The first movement presents Weber’s flair for the dramatic, with a dark and brooding first theme that is accompanied by a rumbling piano, punctuated with moments of virtuosity that contrasts the lighter second theme. The march-like Scherzo is characterized by a sharp and aggressive theme that abruptly gives way to a waltz in the trio. The third movement, titled “Shepherd’s Lament,” opens with a reworking of a lied by Wilhelm Ehlers, with text originally written by Johann Wolfgang von Goethe (Da droben auf jenem Berg) in 1804. The original poem describes a heartbroken and melancholy shepherd, watching over his sheep while lamenting his lost love. It is only in the finale where the influence of Der Freischütz becomes apparent, most notably in his quotation of the diabolical trills from Caspar’s drinking song.

 

 

Commissioned in 2020 by flutist Carol Wencenc in celebration of her ‘Golden Anniversary of Performing,’ Jake Heggie’s (b. 1961) Full Circle 50 is an exploration of style, with each movement encapsulating a different aspect of Heggie’s influences. The first movement, “Golden,” is a duet between the flute and cello overtop of a laconic accompaniment in the piano, reminiscent of many of Heggie’s art songs. “Travel Travail” is an aural depiction of an artist’s life on the road, complete with the knocking of doors in the piano. “Hummingbird” showcases Heggie’s love of literature, avoiding the stereotypical depictions of hummingbirds in music in favor of a more static character. Based on Raymond Carver’s poem of the same name, the third movement utilizes a pizzicato piano technique that underpins the strange harmonies of the flute and cello lines. “Full Circle” develops one theme through different styles of music, beginning with a stately Baroque-inspired line that morphs throughout the movement into a fiendishly virtuosic tarantella.

 

 

Composer, conductor, and flutist Philippe Gaubert (1879–1941) was one of the foremost flutist’s of his time, eventually leading to his appointment at the Paris Conservatoire.
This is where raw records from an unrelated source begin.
(* ===== verification/ChannelProps.v ===== *)
(** * Theorems about channels

    The channel provides what the super buffer queue asks of it (the laws of
    SuperBufProps), so the theorems of the queue hold of the real channel; the
    streams of a channel stay well formed under every stream event; starting a
    channel is all or nothing, with the metadata stream first; stopping it
    brings every stream back. *)

From Stdlib Require Import ZArith Lia.
From stdpp Require Import numbers sets list sorting.
From S2P Require Import Prelude CamTypes StreamOffset Env Handles Threads Stream StreamProps.
From S2P Require Import StreamFsm SuperBuf SuperBufProps Channel.

Section Laws.
Context `{E : Env, CE : ChanEnv}.

(** ** A buffer event on one stream *)

(** The streams after some of them lost references or callbacks. *)
Definition stream_frame (s s' : mm_stream_t) : Prop :=
  my_hdl s' = my_hdl s /\ state s' = state s /\ buf s' = buf s /\ stream_info s' = stream_info s /\
  (arrays s -> arrays s').

Lemma stream_frame_refl s : stream_frame s s.
Proof. by repeat split. Qed.

Lemma dframe_stream w w' : dframe w w' -> stream_frame (w_s w) (w_s w') /\ w_poll w' = w_poll w /\ w_chq w' = w_chq w.
Proof. intros (l & ss & tr & -> & _ & _ & Ha). by repeat split. Qed.

(** What a returned buffer changes in the channel. *)
Definition chan_frame (w w' : cworld) : Prop :=
  exists l tr, w' = put_cw_tr tr (put_ch (set_streams l (ch w)) w) /\
    Forall2 stream_frame (streams (ch w)) l.

Lemma chan_frame_refl w : chan_frame w w.
Proof.
  exists (streams (ch w)), (cw_tr w). split; [by destruct w as [[] ? ? ? ? ?]|].
  apply Forall_Forall2_diag, Forall_forall. intros s _. apply stream_frame_refl.
Qed.

Lemma Forall2_insert_refl {A} (R : A -> A -> Prop) (l : list A) i x y :
  (forall z, R z z) -> l !! i = Some x -> R x y -> Forall2 R l (<[i := y]> l).
Proof.
  intros Hr Hl Hxy. rewrite <- (list_insert_id l i x) at 1 by done.
  apply Forall2_insert; [|done]. apply Forall_Forall2_diag, Forall_forall. auto.
Qed.

(** The buffer [b] names a buffer of a stream of the channel. *)
Definition live_ref (w : cworld) (b : buf_ref) : Prop :=
  exists i s d, list_find (fun s => my_hdl s = br_stream b) (streams (ch w)) = Some (i, s) /\
    state s <> MM_STREAM_STATE_NOTUSED /\ arrays s /\
    at_index (buf s) (br_idx b) = Some d /\ b_stream_id d = br_stream b.

Lemma find_frame (P : mm_stream_t -> Prop) `{forall s, Decision (P s)} l l' i s :
  (forall s s', stream_frame s s' -> P s <-> P s') -> Forall2 stream_frame l l' ->
  list_find P l = Some (i, s) -> exists s', list_find P l' = Some (i, s') /\ stream_frame s s'.
Proof.
  intros HP Hl Hf. apply list_find_Some in Hf as (Hi & Hs & Hj).
  destruct (Forall2_lookup_l _ _ _ _ _ Hl Hi) as (s' & Hi' & Hss). exists s'. split; [|done].
  apply list_find_Some. split; [done|]. split; [by apply (HP s s' Hss)|].
  intros j y Hy Hlt Hpy. destruct (Forall2_lookup_r _ _ _ _ _ Hl Hy) as (x & Hx & Hxy).
  eapply Hj; [done|done|]. by apply (HP x y Hxy).
Qed.

Lemma live_frame w w' b : chan_frame w w' -> live_ref w b -> live_ref w' b.
Proof.
  intros (l & tr & -> & Hl) (i & s & d & Hf & Hst & Ha & Hd & Hid). unfold live_ref. simpl.
  edestruct (find_frame (fun s => my_hdl s = br_stream b)) as (s' & Hf' & Hh & Hst' & Hb & _ & Ha'); [|done|done|].
  { by intros ? ? (-> & _). }
  exists i, s', d. rewrite Hst', Hb. auto.
Qed.

Lemma stream_at_run i w s : streams (ch w) !! i = Some s -> stream_at i w = Some (s, w).
Proof. intros H. unfold stream_at, cget. unM. by rewrite H. Qed.

Lemma on_stream_run {A} i (m : M sworld A) w s a x : streams (ch w) !! i = Some s ->
  m (stream_world s w) = Some (a, x) -> on_stream i m w = Some (a, put_stream_world i x w).
Proof.
  intros Hi Hm. unfold on_stream. rewrite (bind_run _ _ _ _ _ (stream_at_run i w s Hi)).
  by apply zoom_run.
Qed.

(** The event that gives a buffer back ends in every state. *)
Lemma qbuf_evt_run d w : state (w_s w) <> MM_STREAM_STATE_NOTUSED -> arrays (w_s w) ->
  0 <= b_buf_idx d < buf_num (w_s w) ->
  exists rc w', mm_stream_fsm_fn (MM_STREAM_EVT_QBUF d) w = Some (rc, w') /\ dframe w w'.
Proof.
  intros Hst Ha Hd. unfold mm_stream_fsm_fn, obj. rewrite (bind_run _ _ w (state (w_s w)) w) by done.
  destruct (state (w_s w)); try done; try (exists 0, w; split; [done|apply dframe_refl]).
  by apply (buf_done_within d (buf_num (w_s w))).
Qed.

Lemma arrays_index w i b : arrays (w_s w) -> at_index (buf (w_s w)) i = Some b ->
  b_buf_idx b = i /\ 0 <= i < buf_num (w_s w).
Proof.
  intros (bs & ss & Hb & _ & Hl & Hn & _ & Hix & _) Hd. rewrite Hb in Hd.
  split; [by eapply indexed_at|]. unfold at_index in Hd. destruct (Z.ltb_spec i 0); [done|]. simpl in Hd.
  apply lookup_lt_Some in Hd. lia.
Qed.

Lemma qbuf_ref_run b w : live_ref w b -> exists rc w',
  qbuf_ref b w = Some (rc, put_cw_qbufs (cw_qbufs w ++ [b]) w') /\ chan_frame w w'.
Proof.
  intros (i & s & d & Hf & Hst & Ha & Hd & Hid). pose proof Hf as Hf0.
  apply list_find_Some in Hf as (Hi & Hs & Hj). unfold qbuf_ref.
  rewrite (bind_run _ _ w w w) by done. unfold buf_of. rewrite Hf0. simpl.
  rewrite Hd, (bind_run _ _ w d w) by done. erewrite bind_run by done.
  set (w1 := put_cw_qbufs _ w). unfold mm_channel_qbuf, find_stream, cget.
  erewrite bind_run by done. cbv beta. change (streams (ch w1)) with (streams (ch w)).
  replace (mm_channel_util_get_stream_by_handler (streams (ch w)) (b_stream_id d)) with (Some i).
  2:{ unfold mm_channel_util_get_stream_by_handler. rewrite Hid.
      rewrite (proj2 (list_find_Some _ _ i s)); [done|]. split; [done|]. split; [done|].
      intros j y Hy Hlt (_ & Hyh). by eapply Hj. }
  destruct (arrays_index (stream_world s w) _ _ Ha Hd) as [Hix Hr].
  destruct (qbuf_evt_run d (stream_world s w)) as (rc & x & Hx & Hdf); [done|done|by rewrite Hix|].
  exists rc, (put_stream_world i x w). split.
  - unfold stream_evt. erewrite on_stream_run; [|exact Hi|exact Hx]. done.
  - destruct (dframe_stream _ _ Hdf) as (Hsf & Hp & Hc). simpl in Hp, Hc.
    exists (<[i := w_s x]> (streams (ch w))), (w_tr x). split.
    + unfold put_stream_world. rewrite Hp, Hc. by destruct w as [[] ? ? ? ? ?].
    + eapply Forall2_insert_refl; [apply stream_frame_refl|exact Hi|exact Hsf].
Qed.

(** What the allocator answered so far, in order. *)
Definition mallocs (tr : history) : list bool :=
  reverse (omap (fun e => match e with EMalloc ok => Some ok | _ => None end) tr).

Lemma mallocs_cons e tr :
  mallocs (e :: tr) = mallocs tr ++ match e with EMalloc ok => [ok] | _ => [] end.
Proof. unfold mallocs. destruct e; simpl; rewrite ?app_nil_r; try done. by rewrite reverse_cons. Qed.

(** Giving a buffer back to the kernel asks for no memory. *)
Lemma keeps_mallocs_ext {A} f (e : A -> ev) :
  (forall a, match e a with EMalloc _ => False | _ => True end) -> keeps (fun w => mallocs (w_tr w)) (sext (ext f e)).
Proof.
  intros He w r w' [= <- <-]. simpl. rewrite mallocs_cons. specialize (He (f (w_tr w))).
  destruct (e _); simpl in *; rewrite ?app_nil_r; done.
Qed.

Lemma keeps_mallocs_buf_done d : keeps (fun w => mallocs (w_tr w)) (mm_stream_buf_done d).
Proof.
  unfold mm_stream_buf_done, mm_stream_qbuf, upd_status, status_at, sys_ioctl, obj, upd.
  keeps_solve; by apply keeps_mallocs_ext.
Qed.

Lemma keeps_mallocs_qbuf_evt d : keeps (fun w => mallocs (w_tr w)) (mm_stream_fsm_fn (MM_STREAM_EVT_QBUF d)).
Proof. unfold mm_stream_fsm_fn, obj. apply keeps_bind; [apply keeps_gets|]. intros []; try apply keeps_ret. apply keeps_mallocs_buf_done. Qed.

Lemma keeps_mallocs_qbuf b : keeps (fun w => mallocs (cw_tr w)) (qbuf_ref b).
Proof.
  unfold qbuf_ref, mm_channel_qbuf, find_stream, stream_evt, on_stream, stream_at, cget. keeps_solve.
  intros w r w' H. unfold zoom in H. destruct (mm_stream_fsm_fn _ _) as [[? sw]|] eqn:Ex; [|done].
  injection H as <- <-. apply (keeps_mallocs_qbuf_evt _ _ _ _ Ex).
Qed.

(** The channel keeps the contract of the super buffer queue. *)
#[export] Instance channel_laws : SuperbufLaws cworld.
Proof.
  refine {| returned := cw_qbufs; valid := live_ref; allocs := fun w => mallocs (cw_tr w) |}; try done.
  - intros b w Hv. destruct (qbuf_ref_run b w Hv) as (rc & w' & Hr & Hf). exists rc. eexists. split; [exact Hr|].
    pose proof (keeps_mallocs_qbuf _ _ _ _ Hr) as Hal.
    pose proof Hf as Hf0. destruct Hf as (l & tr & -> & Hl). split; [done|]. split; [done|]. split; [|exact Hal].
    intros b' Hb'. exact (live_frame _ _ _ Hf0 Hb').
  - intros w. do 2 eexists. split; [reflexivity|]. split; [done|]. split; [done|]. split; [done|].
    simpl. by rewrite mallocs_cons.
  - intros h w. do 2 eexists. split; [reflexivity|]. done.
  - intros b w (i & s & d & Hf & _ & _ & Hd & _). exists (env_metadata (cw_tr w) b), w. split; [|done]. simpl.
    unfold get. unM. unfold buf_of. rewrite Hf. simpl. by rewrite Hd.
  - intros v w. eexists. split; [reflexivity|]. done.
Defined.

End Laws.

(** ** Handing complete super buffers out *)

Section Dispatch.
Context `{E : Env, CE : ChanEnv}.
Context (Hmem : forall tr, env_malloc tr = true).

(** Everything but the super buffer queue. *)
Definition rest (w : cworld) : cworld := set_queue (superbuf_queue zero_bundle) w.

Lemma keeps_rest_dequeue b : keeps rest (mm_channel_superbuf_dequeue_internal b).
Proof. unfold mm_channel_superbuf_dequeue_internal, q_delete, q_shrink, q_upd, q_get. keeps_solve. Qed.

Lemma rest_field {A} (f : mm_channel_t -> A) w w' :
  (forall q c, f (set_bundle (set_superbuf_queue q (bundle c)) c) = f c) -> rest w' = rest w -> f (ch w') = f (ch w).
Proof.
  intros Hf Hr. apply (f_equal (fun w => f (ch w))) in Hr. unfold rest in Hr. simpl in Hr. by rewrite !Hf in Hr.
Qed.

Definition cb_queue (w : cworld) : list mm_camera_cmdcb_t :=
  match ch_cb_thread (ch w) with Some t => cmd_queue t | None => [] end.

(** The super buffer the application gets. *)
Definition sb_of (w : cworld) (n : mm_channel_queue_node_t) : mm_camera_super_buf_t :=
  {| sb_camera_handle := cw_cam w; sb_ch_id := ch_my_hdl (ch w); sb_num_bufs := num_of_bufs n;
     sb_bufs := node_bufs n; sb_bReadyForPrepareSnapshot := false |}.

(** What the dispatch leaves alone. *)
Definition fixed (w : cworld) :=
  (streams (ch w), cw_qbufs w, (cw_cam w, ch_my_hdl (ch w)),
   super_buf_notify_cb (bundle (ch w)), ch_cmd_thread (ch w), poll_thread (ch w)).

Lemma send_super_buf_run n w f t : super_buf_notify_cb (bundle (ch w)) = Some f -> ch_cb_thread (ch w) = Some t ->
  exists w', send_super_buf n w = Some (tt, w') /\ get_queue w' = get_queue w /\ fixed w' = fixed w /\
    pending_cnt (ch w') = pending_cnt (ch w) /\ is_Some (ch_cb_thread (ch w')) /\
    cb_queue w' = cb_queue w ++ [MM_CAMERA_CMD_TYPE_SUPER_BUF_DATA_CB (sb_of w n)].
Proof.
  intros Hf Ht. unfold send_super_buf, cmd_post, cmd_enq, cam_sem_post, cget, cext, ch_cb_get, ch_cb_set, cb_queue, fixed.
  unM. rewrite Hf. unfold sys_malloc, ext. rewrite !Hmem. simpl. rewrite ?Hmem, Ht. simpl.
  eexists. split; [reflexivity|]. simpl. rewrite Hf. by repeat split.
Qed.

(** The bookkeeping of one dispatched super buffer. *)
Definition burst_step (mode : mm_camera_super_buf_notify_mode_t) : M cworld unit :=
  if decide (mode = MM_CAMERA_SUPER_BUF_NOTIFY_BURST) then
    cupd (fun c => set_pending_cnt (pending_cnt c -u 1) c);;
    c ← gets ch;
    if (pending_cnt c =? 0) && startZSlSnapshotCalled c then
      mm_camera_stop_zsl_snapshot;; cupd (set_startZSlSnapshotCalled false)
    else mret tt
  else mret tt.

Lemma burst_step_run mode w : exists w', burst_step mode w = Some (tt, w') /\ get_queue w' = get_queue w /\
  fixed w' = fixed w /\ ch_cb_thread (ch w') = ch_cb_thread (ch w) /\
  pending_cnt (ch w') = (if decide (mode = MM_CAMERA_SUPER_BUF_NOTIFY_BURST)
                         then pending_cnt (ch w) -u 1 else pending_cnt (ch w)).
Proof.
  unfold burst_step, mm_camera_stop_zsl_snapshot, mm_camera_util_s_ctrl, sys_ioctl, cext, cupd, fixed.
  destruct (decide _); [|eexists; split; [reflexivity|]; done]. unM.
  destruct (_ && _); eexists; (split; [reflexivity|]); done.
Qed.

(** How many of the complete super buffers go out. *)
Definition handed_out (mode : mm_camera_super_buf_notify_mode_t) (pend : Z) (m : list mm_channel_queue_node_t) : nat :=
  match mode with
  | MM_CAMERA_SUPER_BUF_NOTIFY_CONTINUOUS => length m
  | MM_CAMERA_SUPER_BUF_NOTIFY_BURST => Z.to_nat pend `min` length m
  end%nat.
His music was heavily influenced by his French contemporaries—he regularly conducted the works of Claude Debussy, Jacques Ibert, Gabriel Fauré, and Maurice Ravel—and he was especially influenced by the Impressionistic art of his time, including by artists such as Claude Monet and Pierre-August Renoir. His aptly titled Trois Aquarelles (Three Watercolors) highlights both of these influences.


Gaubert had first written Trois Aquarelles for violin, cello, and piano, though he later thought that it would work equally as well for flute. Originally written in 1915 while he was serving in the French Army during World War One, these musical sketches remain shockingly optimistic. The first movement, “Par un clair matin” (On a Clear Morning) contrasts a singing duet between the flute and cello over a cascading piano accompaniment with a highly colorful and quintessentially impressionistic middle section. “Soir d’automne”  (Autumn Evening) depicts a melancholic stroll, nostalgic for times past. “Sérénade” is a lively dance with Iberian influences, perhaps reflecting the fact that Gaubert had a summer home in the Basque region of Spain. The middle of the third movement returns to the themes of both the first and second movements (though each is harmonically altered) before returning to his Spanish dance.